§ PROBLEM REQUIREMENTS: In this exercise, each record below is to be written out again exactly.

§ EXERCISE INPUT:
* * * * * * * * *
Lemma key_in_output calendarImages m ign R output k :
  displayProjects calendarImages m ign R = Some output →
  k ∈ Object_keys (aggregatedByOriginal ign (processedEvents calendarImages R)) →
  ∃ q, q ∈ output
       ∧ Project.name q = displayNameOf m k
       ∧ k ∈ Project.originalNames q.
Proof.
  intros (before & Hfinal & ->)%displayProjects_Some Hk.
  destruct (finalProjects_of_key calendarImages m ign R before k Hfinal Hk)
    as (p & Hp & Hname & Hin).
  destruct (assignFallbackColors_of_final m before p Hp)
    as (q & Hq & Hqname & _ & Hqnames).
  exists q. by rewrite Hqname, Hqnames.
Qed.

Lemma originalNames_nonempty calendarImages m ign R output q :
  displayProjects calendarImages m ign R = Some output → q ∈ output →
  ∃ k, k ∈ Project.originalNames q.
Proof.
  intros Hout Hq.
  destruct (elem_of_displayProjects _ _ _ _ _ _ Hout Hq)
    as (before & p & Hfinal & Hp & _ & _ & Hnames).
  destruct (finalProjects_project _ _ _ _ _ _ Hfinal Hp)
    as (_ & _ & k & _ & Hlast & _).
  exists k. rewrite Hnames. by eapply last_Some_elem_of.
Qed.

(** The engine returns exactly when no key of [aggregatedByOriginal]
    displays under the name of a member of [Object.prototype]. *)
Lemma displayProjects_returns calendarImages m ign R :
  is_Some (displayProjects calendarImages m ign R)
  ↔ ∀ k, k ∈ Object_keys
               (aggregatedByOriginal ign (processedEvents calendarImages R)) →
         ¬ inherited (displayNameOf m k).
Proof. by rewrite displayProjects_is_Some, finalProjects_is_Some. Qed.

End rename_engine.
* * * * * * * * *
§ ANSWER BOX:
Lemma key_in_output calendarImages m ign R output k :
  displayProjects calendarImages m ign R = Some output →
  k ∈ Object_keys (aggregatedByOriginal ign (processedEvents calendarImages R)) →
  ∃ q, q ∈ output
       ∧ Project.name q = displayNameOf m k
       ∧ k ∈ Project.originalNames q.
Proof.
  intros (before & Hfinal & ->)%displayProjects_Some Hk.
  destruct (finalProjects_of_key calendarImages m ign R before k Hfinal Hk)
    as (p & Hp & Hname & Hin).
  destruct (assignFallbackColors_of_final m before p Hp)
    as (q & Hq & Hqname & _ & Hqnames).
  exists q. by rewrite Hqname, Hqnames.
Qed.

Lemma originalNames_nonempty calendarImages m ign R output q :
  displayProjects calendarImages m ign R = Some output → q ∈ output →
  ∃ k, k ∈ Project.originalNames q.
Proof.
  intros Hout Hq.
  destruct (elem_of_displayProjects _ _ _ _ _ _ Hout Hq)
    as (before & p & Hfinal & Hp & _ & _ & Hnames).
  destruct (finalProjects_project _ _ _ _ _ _ Hfinal Hp)
    as (_ & _ & k & _ & Hlast & _).
  exists k. rewrite Hnames. by eapply last_Some_elem_of.
Qed.

(** The engine returns exactly when no key of [aggregatedByOriginal]
    displays under the name of a member of [Object.prototype]. *)
Lemma displayProjects_returns calendarImages m ign R :
  is_Some (displayProjects calendarImages m ign R)
  ↔ ∀ k, k ∈ Object_keys
               (aggregatedByOriginal ign (processedEvents calendarImages R)) →
         ¬ inherited (displayNameOf m k).
Proof. by rewrite displayProjects_is_Some, finalProjects_is_Some. Qed.

End rename_engine.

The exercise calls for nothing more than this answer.